Written For The Australian - EVs versus collectable cars and why investing for monetary gain may not be such a good idea
Here's a paradox for you: while cost-of-living pressures are crushing mortgage holders, classic car dealers can't keep stock on the shelves. A car a day is flying out the door at one of Australia's biggest dealers. So who's buying?
Retirees. And they're having the time of their lives.
I spoke with Ben Finnis from Collectable Classic Cars, and his insight was fascinating. Rising interest rates have been a windfall for retirees living off term deposits, and combined with strong super fund returns over the past year, some have never been better off. They're using that extra cash to buy the cars they lusted after as teenagers — the Holden EJ Special, the Triumph Spitfire, the Austin-Healey. Nostalgia is a powerful currency.
But here's where it gets interesting. While 1960s and '70s classics are booming, late-model collectables bought during Covid as "investments" are tanking. The 40–60-year-olds who piled in during lockdown are now offloading them under cost-of-living pressure, dragging resale values down. It's a textbook lesson in why buying anything purely for speculative gain rarely ends well.

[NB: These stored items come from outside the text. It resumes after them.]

(* ===== verification/ContractSpec.v ===== *)
(** What contracts can do to the ledger: a run of contract code creates and destroys no
    token and takes nothing from any account; nested calls end; and the one native that
    breaks the ledger. *)
From S2P Require Import Prelude Constants Money State Evaluators Ledger Supply Stamina Trx Contract.

(** * Sums and rows *)

Lemma moves_contract s k c c' :
  db_contract s !! k = Some c →
  Moves s (with_db_contract (<[k := c']> (db_contract s)) s) 0 0 0 0 0 (ct_Balance c' - ct_Balance c).
Proof.
  intros Hc. split; unfold vestSum, accSum, stakeSum, contractSum; simpl; try lia.
  rewrite (msum_insert_Some _ _ _ c) by done. lia.
Qed.

Lemma wf_upd_contract s k c :
  WF s → u64 (ct_Balance c) → WF (with_db_contract (<[k := c]> (db_contract s)) s).
Proof. intros Hs Hc. destruct Hs. split; simpl; auto. by apply map_Forall_insert_2. Qed.

Lemma balance_nonneg s : WF s → 0 ≤ accSum acc_Balance s.
Proof. intros Hs. apply msum_nonneg. intros n a Ha. apply (awf_Balance _ (wf_acc _ Hs n a Ha)). Qed.

Lemma contract_nonneg s : WF s → ∀ k c, db_contract s !! k = Some c → 0 ≤ ct_Balance c.
Proof. intros Hs k c Hc. apply (wf_contract _ Hs k c Hc). Qed.

(** An account and a contract together hold no more than there is. *)
Lemma account_contract_bound s n a k c :
  WF s → Supply s → db_acc s !! n = Some a → db_contract s !! k = Some c →
  acc_Balance a + ct_Balance c ≤ maxu64.
Proof.
  intros Hs Hsup Ha Hc.
  pose proof (msum_lookup_le (λ _ a, acc_Balance a) (db_acc s) n a
    (λ n a Ha, proj1 (awf_Balance _ (wf_acc _ Hs n a Ha))) Ha).
  pose proof (msum_lookup_le (λ _ c, ct_Balance c) (db_contract s) k c (contract_nonneg s Hs) Hc).
  pose proof (sup_cos s Hsup). pose proof (pwf_TotalCos _ (wf_props s Hs)).
  unfold accSum, contractSum in *. zlia.
Qed.

Lemma contract_contract_bound s k1 c1 k2 c2 :
  WF s → Supply s → k1 ≠ k2 → db_contract s !! k1 = Some c1 → db_contract s !! k2 = Some c2 →
  ct_Balance c1 + ct_Balance c2 ≤ maxu64.
Proof.
  intros Hs Hsup Hne H1 H2. pose proof (balance_nonneg s Hs).
  pose proof (msum_delete (λ _ c, ct_Balance c) (db_contract s) k1 c1 H1).
  pose proof (msum_lookup_le (λ _ c, ct_Balance c) (delete k1 (db_contract s)) k2 c2
    (λ k c Hc, contract_nonneg s Hs k c (proj2 (proj1 (lookup_delete_Some _ _ _ _) Hc)))
    ltac:(by rewrite lookup_delete_ne)).
  pose proof (sup_cos s Hsup). pose proof (pwf_TotalCos _ (wf_props s Hs)).
  unfold contractSum in *. zlia.
Qed.

(** * Steps that are safe for everybody but the parties *)

(** Tokens are conserved; an account loses at most what [loses] says, and a contract
    only if it [spends]; code stays. *)
Record Safe (spends : string * string → Prop) (loses : string → Z) (s s' : ChainDB) : Prop := {
  safe_conserves : Conserves s s';
  safe_acc n a : db_acc s !! n = Some a →
    ∃ a', db_acc s' !! n = Some a' ∧ acc_Balance a - loses n ≤ acc_Balance a' ∧ acc_Vest a ≤ acc_Vest a';
  safe_contract k c : db_contract s !! k = Some c →
    ∃ c', db_contract s' !! k = Some c' ∧ (spends k ∨ ct_Balance c ≤ ct_Balance c');
  safe_code k : ct_Code <$> db_contract s' !! k = ct_Code <$> db_contract s !! k
}.

Definition nobody : string → Z := λ _, 0.

Lemma safe_refl P s : WF s → Safe P nobody s s.
Proof.
  intros Hs. split; [by split|..]; try done.
  - intros n a Ha. exists a. unfold nobody. split_and!; [done|lia|lia].
  - intros k c Hc. exists c. split; [done|right; lia].
Qed.

Lemma safe_trans P D s1 s2 s3 : Safe P D s1 s2 → Safe P nobody s2 s3 → Safe P D s1 s3.
Proof.
  intros [C1 A1 K1 E1] [C2 A2 K2 E2]. split; [by trans s2|..].
  - intros n a Ha. destruct (A1 n a Ha) as (a2 & Ha2 & ? & ?).
    destruct (A2 n a2 Ha2) as (a3 & Ha3 & ? & ?). exists a3. unfold nobody in *. split_and!; [done|lia|lia].
  - intros k c Hc. destruct (K1 k c Hc) as (c2 & Hc2 & H2). destruct (K2 k c2 Hc2) as (c3 & Hc3 & H3).
    exists c3. split; [done|]. destruct H2, H3; auto. right. lia.
  - intros k. by rewrite E2.
Qed.

Lemma safe_weaken (P P' : string * string → Prop) D s s' : (∀ k, P k → P' k) → Safe P D s s' → Safe P' D s s'.
Proof.
  intros HP [C A K E]. split; auto. intros k c Hc. destruct (K k c Hc) as (c' & ? & [?|?]); exists c'; auto.
Qed.

(** The rows of an update. *)
Lemma upd_acc_rows (m : gmap string SoAccount) n a a' (D : string → Z) :
  m !! n = Some a → (∀ n, 0 ≤ D n) → acc_Balance a - D n ≤ acc_Balance a' → acc_Vest a ≤ acc_Vest a' →
  ∀ n0 a0, m !! n0 = Some a0 →
    ∃ a1, <[n := a']> m !! n0 = Some a1 ∧ acc_Balance a0 - D n0 ≤ acc_Balance a1 ∧ acc_Vest a0 ≤ acc_Vest a1.
Proof.
  intros Ha HD H1 H2 n0 a0 H0. destruct (decide (n = n0)) as [<-|Hne].
  - rewrite lookup_insert_eq. exists a'. simplify_eq. auto.
  - rewrite lookup_insert_ne by done. exists a0. pose proof (HD n0). split_and!; [done|lia|lia].
Qed.

Lemma upd_contract_rows (m : gmap (string * string) SoContract) k c c' (P : string * string → Prop) :
  m !! k = Some c → (P k ∨ ct_Balance c ≤ ct_Balance c') →
  ∀ k0 c0, m !! k0 = Some c0 →
    ∃ c1, <[k := c']> m !! k0 = Some c1 ∧ (P k0 ∨ ct_Balance c0 ≤ ct_Balance c1).
Proof.
  intros Hc H1 k0 c0 H0. destruct (decide (k = k0)) as [<-|Hne].
  - rewrite lookup_insert_eq. exists c'. simplify_eq. auto.
  - rewrite lookup_insert_ne by done. exists c0. split; [done|right; lia].
Qed.

Lemma upd_code (m : gmap (string * string) SoContract) k c c' :
  m !! k = Some c → ct_Code c' = ct_Code c → ∀ k0, ct_Code <$> <[k := c']> m !! k0 = ct_Code <$> m !! k0.
Proof.
  intros Hc HE k0. destruct (decide (k = k0)) as [<-|Hne].
  - rewrite lookup_insert_eq, Hc. simpl. by rewrite HE.
  - by rewrite lookup_insert_ne.
Qed.

(** Two updates in a row, seen from the first state. *)
Lemma moves_trans s1 s2 s3 b v f r e c b' v' f' r' e' c' :
  Moves s1 s2 b v f r e c → Moves s2 s3 b' v' f' r' e' c' →
  Moves s1 s3 (b + b') (v + v') (f + f') (r + r') (e + e') (c + c').
Proof. intros [] []. split; lia. Qed.

(** Coins that move between rows of the ledger. *)
Lemma conserves_moves s s' b v f r e c :
  WF s' → db_props s' = db_props s → Moves s s' b v f r e c →
  b + c = 0 ∧ v = 0 ∧ f = 0 ∧ r = 0 ∧ e = 0 → Conserves s s'.
Proof.
  intros Hs' Hp [] (Hz & -> & -> & -> & ->). split; unfold totalSupply; rewrite ?Hp; try done.
  intros []. split; rewrite Hp; lia.
Qed.

Definition only (k : string * string) : string * string → Prop := λ k', k' = k.

Section Transfers.
Implicit Types (s : ChainDB).

(** Coins between an account and a contract. *)
Lemma swap_safe P D s n a k c x y :
  WF s → db_acc s !! n = Some a → db_contract s !! k = Some c →
  u64 x → u64 y → x + y = acc_Balance a + ct_Balance c →
  (∀ n, 0 ≤ D n) → acc_Balance a - D n ≤ x → (P k ∨ ct_Balance c ≤ y) →
  Safe P D s (with_db_acc (<[n := with_acc_Balance x a]> (db_acc s))
    (with_db_contract (<[k := with_ct_Balance y c]> (db_contract s)) s)).
Proof.
  intros Hs Ha Hc Hx Hy Hsum HD Hl HP. pose proof (wf_acc _ Hs _ _ Ha) as Haw. split.
  - eapply conserves_moves; [|done|eapply moves_trans; [by apply moves_contract|exact (moves_acc (with_db_contract _ s) n a _ Ha)]|unfold acc_vests; simpl; lia].
    apply (wf_upd_acc (with_db_contract _ s)); [by apply wf_upd_contract|]. destruct Haw. split; simpl; auto.
  - by apply (upd_acc_rows _ _ a).
  - by apply (upd_contract_rows _ _ c).
  - by apply (upd_code _ _ c).
Qed.

Lemma contract_to_user_safe contract owner to amount s :
  WF s → Supply s → u64 amount →
  wp (TransferFromContractToUser contract owner to amount) (λ _ s', Safe (only (owner, contract)) nobody s s') s.
Proof.
  intros Hs Hsup Hm. unfold TransferFromContractToUser.
  apply wp_bind, wp_tbl_get. intros c Hc. apply wp_bind, wp_assert. intros Hle.
  apply wp_bind, wp_Modify. intros c0 c' Hc0 Hc'. rewrite Hc in Hc0. injection Hc0 as <-. injection Hc' as <-.
  apply wp_bind, wp_tbl_get. intros a Ha. simpl in Ha.
  apply wp_acc_Modify; [by intros ? ? [= <-]|]. intros a0 a' Ha0 Ha'. simpl in Ha0.
  rewrite Ha in Ha0. injection Ha0 as <-. injection Ha' as <-.
  pose proof (account_contract_bound s _ _ _ _ Hs Hsup Ha Hc).
  pose proof (wf_contract _ Hs _ _ Hc). pose proof (wf_acc _ Hs _ _ Ha) as Haw. pose proof (awf_Balance _ Haw).
  rewrite negb_true_iff, Z.ltb_ge in Hle. cbn beta in *. rewrite !wrap64_id by zlia.
  apply (swap_safe _ _ s to a (owner, contract) c); try done; unfold nobody; try zlia. by left.
Qed.

Lemma user_to_contract_safe signer from contract owner amount s :
  WF s → Supply s → u64 amount →
  wp (TransferFromUserToContract signer from contract owner amount)
    (λ _ s', from = signer ∧ Safe (λ _, False) (λ n, if String.eqb n from then amount else 0) s s') s.
Proof.
  intros Hs Hsup Hm. unfold TransferFromUserToContract.
  apply wp_bind, wp_assert. intros Hsig%String.eqb_eq.
  apply wp_bind, wp_tbl_get. intros a Ha. apply wp_bind, wp_assert. intros Hle.
  apply wp_bind, wp_tbl_get. intros c Hc.
  apply wp_bind, wp_Modify. intros c0 c' Hc0 Hc'. rewrite Hc in Hc0. injection Hc0 as <-. injection Hc' as <-.
  apply wp_acc_Modify; [by intros ? ? [= <-]|]. intros a0 a' Ha0 Ha'. simpl in Ha0.
  rewrite Ha in Ha0. injection Ha0 as <-. injection Ha' as <-.
  pose proof (account_contract_bound s _ _ _ _ Hs Hsup Ha Hc).
  pose proof (wf_contract _ Hs _ _ Hc). pose proof (wf_acc _ Hs _ _ Ha) as Haw. pose proof (awf_Balance _ Haw).
  rewrite negb_true_iff, Z.ltb_ge in Hle. cbn beta in *. rewrite !wrap64_id by zlia. split; [done|].
  apply (swap_safe _ _ s from a (owner, contract) c); try done; rewrite ?String.eqb_refl; try zlia. intros n; case_match; zlia.
Qed.

Lemma contract_to_contract_safe fc fo tc to amount s :
  WF s → Supply s → u64 amount →
  wp (TransferFromContractToContract fc fo tc to amount) (λ _ s', Safe (only (fo, fc)) nobody s s') s.
Proof.
  intros Hs Hsup Hm. unfold TransferFromContractToContract.
  apply wp_if; intros Heq; [by apply wp_ret, safe_refl|].
  assert ((fo, fc) ≠ (to, tc)) as Hne.
  { intros [= <- <-]. by rewrite !String.eqb_refl in Heq. }
  apply wp_bind, wp_tbl_get. intros c Hc. apply wp_bind, wp_assert. intros Hle.
  apply wp_bind, wp_tbl_get. intros d Hd.
  apply wp_bind, wp_Modify. intros c0 c' Hc0 Hc'. rewrite Hc in Hc0. injection Hc0 as <-. injection Hc' as <-.
  apply wp_Modify. intros d0 d' Hd0 Hd'. simpl in Hd0.
  rewrite lookup_insert_ne, Hd in Hd0 by done. injection Hd0 as <-. injection Hd' as <-.
  pose proof (contract_contract_bound s _ _ _ _ Hs Hsup Hne Hc Hd).
  pose proof (wf_contract _ Hs _ _ Hc). pose proof (wf_contract _ Hs _ _ Hd).
  rewrite negb_true_iff, Z.ltb_ge in Hle. cbn beta in *. rewrite !wrap64_id by zlia.
  set (s1 := with_db_contract (<[(fo, fc) := _]> _) s).
  assert (db_contract s1 !! (to, tc) = Some d) as Hd1 by (simpl; by rewrite lookup_insert_ne).
  assert (Moves s s1 0 0 0 0 0 (- amount)) as M1.
  { replace (- amount) with (ct_Balance c - amount - ct_Balance c) by lia. by apply moves_contract. }
  assert (WF s1) as W1 by (apply wf_upd_contract; [done|simpl; zlia]).
  pose proof (moves_trans _ _ _ _ _ _ _ _ _ _ _ _ _ _ _ M1
    (moves_contract s1 (to, tc) d (with_ct_Balance (ct_Balance d + amount) d) Hd1)) as M2.
  split.
  - eapply conserves_moves; [|done|exact M2|simpl; lia]. apply wf_upd_contract; [done|simpl; zlia].
  - intros n a Ha. exists a. unfold nobody. split_and!; [done|lia|lia].
  - intros k x Hx. destruct (upd_contract_rows _ _ c (with_ct_Balance (ct_Balance c - amount) c) (only (fo, fc)) Hc
      ltac:(by left) k x Hx) as (x1 & Hx1 & P1).
    destruct (upd_contract_rows (db_contract s1) _ d (with_ct_Balance (ct_Balance d + amount) d) (only (fo, fc)) Hd1
      ltac:(right; simpl; zlia) k x1 Hx1) as (x2 & Hx2 & P2).
    exists x2. split; [exact Hx2|]. destruct P1, P2; auto. right. lia.
  - intros k. etrans; [by apply (upd_code (db_contract s1) _ d)|by apply (upd_code _ _ c)].
Qed.
End Transfers.

Section Natives.
Implicit Types (s : ChainDB).

Lemma contract_to_vest_safe contract owner to amount s :
  WF s → u64 amount →
  wp (TransferFromContractToUserVest contract owner to amount) (λ _ s', Safe (only (owner, contract)) nobody s s') s.
Proof.
  intros Hs Hm. unfold TransferFromContractToUserVest, TransferToVest.
  apply wp_bind, wp_tbl_get. intros c Hc. apply wp_bind, wp_assert. intros _.
  apply wp_bind, wp_lift. intros coin Hcoin. pose proof (wf_contract _ Hs _ _ Hc). cbn beta in *. money.
  apply wp_bind, wp_Modify. intros c0 c' Hc0 Hc'. rewrite Hc in Hc0. injection Hc0 as <-. injection Hc' as <-.
  set (s1 := with_db_contract _ s).
  assert (WF s1) as W1 by (apply wf_upd_contract; [done|simpl; zlia]).
  pose proof (moves_contract s (owner, contract) c (with_ct_Balance (ct_Balance c - amount) c) Hc) as M1. fold s1 in M1.
  apply wp_bind, wp_tbl_get. intros a Ha.
  pose proof (wf_acc _ W1 _ _ Ha) as Haw. cbn beta in Haw.
  apply wp_bind, wp_lift. intros vest Hvest. money.
  apply wp_bind, wp_acc_Modify; [by intros ? ? [= <-]|]. intros a0 a' Ha0 Ha'.
  rewrite Ha in Ha0. injection Ha0 as <-. injection Ha' as <-.
  set (s2 := with_db_acc _ s1).
  assert (WF s2) as W2 by (apply wf_upd_acc; [done|]; destruct Haw; split; simpl; auto).
  pose proof (moves_trans _ _ _ _ _ _ _ _ _ _ _ _ _ _ _ M1 (moves_acc s1 to a (with_acc_Vest (acc_Vest a + amount) a) Ha)) as M2.
  fold s2 in M2.
  assert (db_props s2 = db_props s) as E2 by done.
  apply (wp_props_mod _ _ _ W2); [solve_props_wf W2|].
  intros s' Hf E3 W3 M3. rewrite E2 in Hf. pose proof (moves_trans _ _ _ _ _ _ _ _ _ _ _ _ _ _ _ M2 M3) as M.
  clear M1 M2 M3. split.
  - clear E2 E3 W2. pose proof (wf_props _ Hs). settle.
  - rewrite E3. apply (upd_acc_rows _ _ a); [exact Ha|done|unfold nobody; simpl; lia|simpl; zlia].
  - rewrite E3. apply (upd_contract_rows _ _ c); [done|by left].
  - rewrite E3. by apply (upd_code _ _ c).
Qed.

Looking ahead, I think the timing question matters more than most collectors realise. Today's hot 1960s Holdens could soften in a decade when their current owners hang up the keys. Meanwhile, cars from the 1990s onwards may boom as the next wave of nostalgic buyers comes of age. Add in the EV and hydrogen transition — with potential new taxes on combustion engines and fuel becoming harder to source — and the outlook gets murky.
My take? If you love cars, buy one and drive it. Enjoy the wind-in-the-hair weekends. But if your only motivation is profit, steer clear. Demand is fickle, tastes shift, and values swing hard. The same logic applies to any "passion" asset — from wine to watches to art. Invest in it because you love it, not because you expect it to fund your retirement.